Within the data below, copy each line where the string "Hinputs" is found.

Data records
<<<<

(** The ways a run ends before any layer is built, each with one message
    box as its only effect, or with none: a rejected dialog does nothing; a
    missing latitude, longitude or azimuth mapping, a missing PCI column in
    PCI mode and a missing band column in band mode give a warning; a file
    that cannot be read gives the "File Error" box when a band column is
    mapped, but when none is mapped (a PCI audit) the error of the
    unprotected [open] leaves [run] as an uncaught [IOError]; a cancel seen
    at a row of the file gives the "Cancelled" box, when each row before it
    returned a record or raised an exception the scan catches. *)
Theorem run_early_exits (fuel : nat) (w : World) :
  (dlg_exec w = false → run fuel w = returns [])
  ∧ ∀ inputs,
      dlg_exec w = true →
      get_inputs (dialog w) = Ok inputs →
      (SELECT_COLUMN ∈ [col_lat (cols inputs); col_lon (cols inputs);
                        col_azim (cols inputs)] →
       run fuel w
       = returns [MsgWarning "Mapping Error"
                    "Latitude, Longitude, and Azimuth columns are required."])
      ∧ (SELECT_COLUMN ∉ [col_lat (cols inputs); col_lon (cols inputs);
                          col_azim (cols inputs)] →
         (active_tab inputs = 1 → col_pci (cols inputs) = SELECT_COLUMN →
          run fuel w
          = returns [MsgWarning "PCI Mapping"
                       "Please select the PCI Column in Tab 2."])
         ∧ (active_tab inputs ≠ 1 → col_band (cols inputs) = SELECT_COLUMN →
            run fuel w
            = returns [MsgWarning "Band Mapping"
                         "Please select the Band/Freq Column in Tab 1."]))
      ∧ (mappings_valid inputs →
         (open_csv w (file_path inputs) = None →
          run fuel w
          = if decide (col_band (cols inputs) = SELECT_COLUMN)
            then crashes [] IOError
            else returns [MsgCritical "File Error"])
         ∧ (∀ f i bands,
              open_csv w (file_path inputs) = Some f →
              first_pass w inputs = Some bands →
              (i < length (csv_rows f))%nat →
              was_canceled w i = true →
              Forall (row_processed fuel inputs
                        (bool_decide (active_tab inputs = 1)) bands)
                (take i (csv_rows f)) →
              run fuel w = returns [MsgInformation "Cancelled"
                                      "Process cancelled by user."])).
Proof.
  split.
  - intros Hexec. unfold run. by rewrite Hexec.
  - intros inputs Hexec Hinputs. split_and!.
    + intros Hin. unfold run. rewrite Hexec, Hinputs. simpl.
      by rewrite bool_decide_eq_true_2.
    + intros Hrequired. split.
      * intros Htab Hpci. unfold run. rewrite Hexec, Hinputs. simpl.
        rewrite bool_decide_eq_false_2 by done.
        rewrite (bool_decide_eq_true_2 (active_tab inputs = 1)) by done.
        simpl. by rewrite bool_decide_eq_true_2.
      * intros Htab Hband. unfold run. rewrite Hexec, Hinputs. simpl.
        rewrite bool_decide_eq_false_2 by done.
        rewrite (bool_decide_eq_false_2 (active_tab inputs = 1)) by done.
        simpl. by rewrite bool_decide_eq_true_2.
    + intros Hvalid. split.
      * intros Hopen. rewrite (run_validated _ _ _ Hexec Hinputs Hvalid).
        unfold first_pass. rewrite Hopen.
        by destruct (decide (col_band (cols inputs) = SELECT_COLUMN)).
      * intros f i bands Hopen Hbands Hi Hcancel Hrows.
        rewrite (run_validated _ _ _ Hexec Hinputs Hvalid).
        by rewrite Hbands, Hopen, (scan_rows_cancel _ _ _ _ _ _ 0%nat i).
Qed.
End RunExits.

Section RunExitsOnReference.
Import RefRuntime.

Lemma run_early_exits_witness :
  run 100 Scenario.unreadable_pci_world = crashes [] IOError.
Proof.
  assert (get_inputs (dialog Scenario.unreadable_pci_world)
          = Ok Scenario.pci_inputs) as Hinputs by (vm_compute; reflexivity).
  destruct (run_early_exits 100 Scenario.unreadable_pci_world)
    as [_ Hrun].
  destruct (Hrun _ eq_refl Hinputs) as (_ & _ & Hvalid).
  destruct Hvalid as [Hfile _].
  - split; [|discriminate]. intros Hin.
    repeat (apply elem_of_cons in Hin as [Hin|Hin]; [discriminate Hin|]).
    by apply elem_of_nil in Hin.
  - exact (Hfile eq_refl).
Defined.
End RunExitsOnReference.

(** ** The site column is not validated *)

Section SiteUnmapped.
Context `{Runtime}.

Lemma first_pass_readable (w : World) (inputs : Inputs) (f : CsvFile) :
  open_csv w (file_path inputs) = Some f →
  ∃ bands, first_pass w inputs = Some bands.
Proof.
  intros Hopen. unfold first_pass. rewrite Hopen.
  destruct (decide (col_band (cols inputs) = SELECT_COLUMN)); by eexists.
Qed.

>>>>

Exercise result
  - intros inputs Hexec Hinputs. split_and!.
    + intros Hin. unfold run. rewrite Hexec, Hinputs. simpl.
      * intros Htab Hpci. unfold run. rewrite Hexec, Hinputs. simpl.
      * intros Htab Hband. unfold run. rewrite Hexec, Hinputs. simpl.
      * intros Hopen. rewrite (run_validated _ _ _ Hexec Hinputs Hvalid).
        rewrite (run_validated _ _ _ Hexec Hinputs Hvalid).
          = Ok Scenario.pci_inputs) as Hinputs by (vm_compute; reflexivity).
  destruct (Hrun _ eq_refl Hinputs) as (_ & _ & Hvalid).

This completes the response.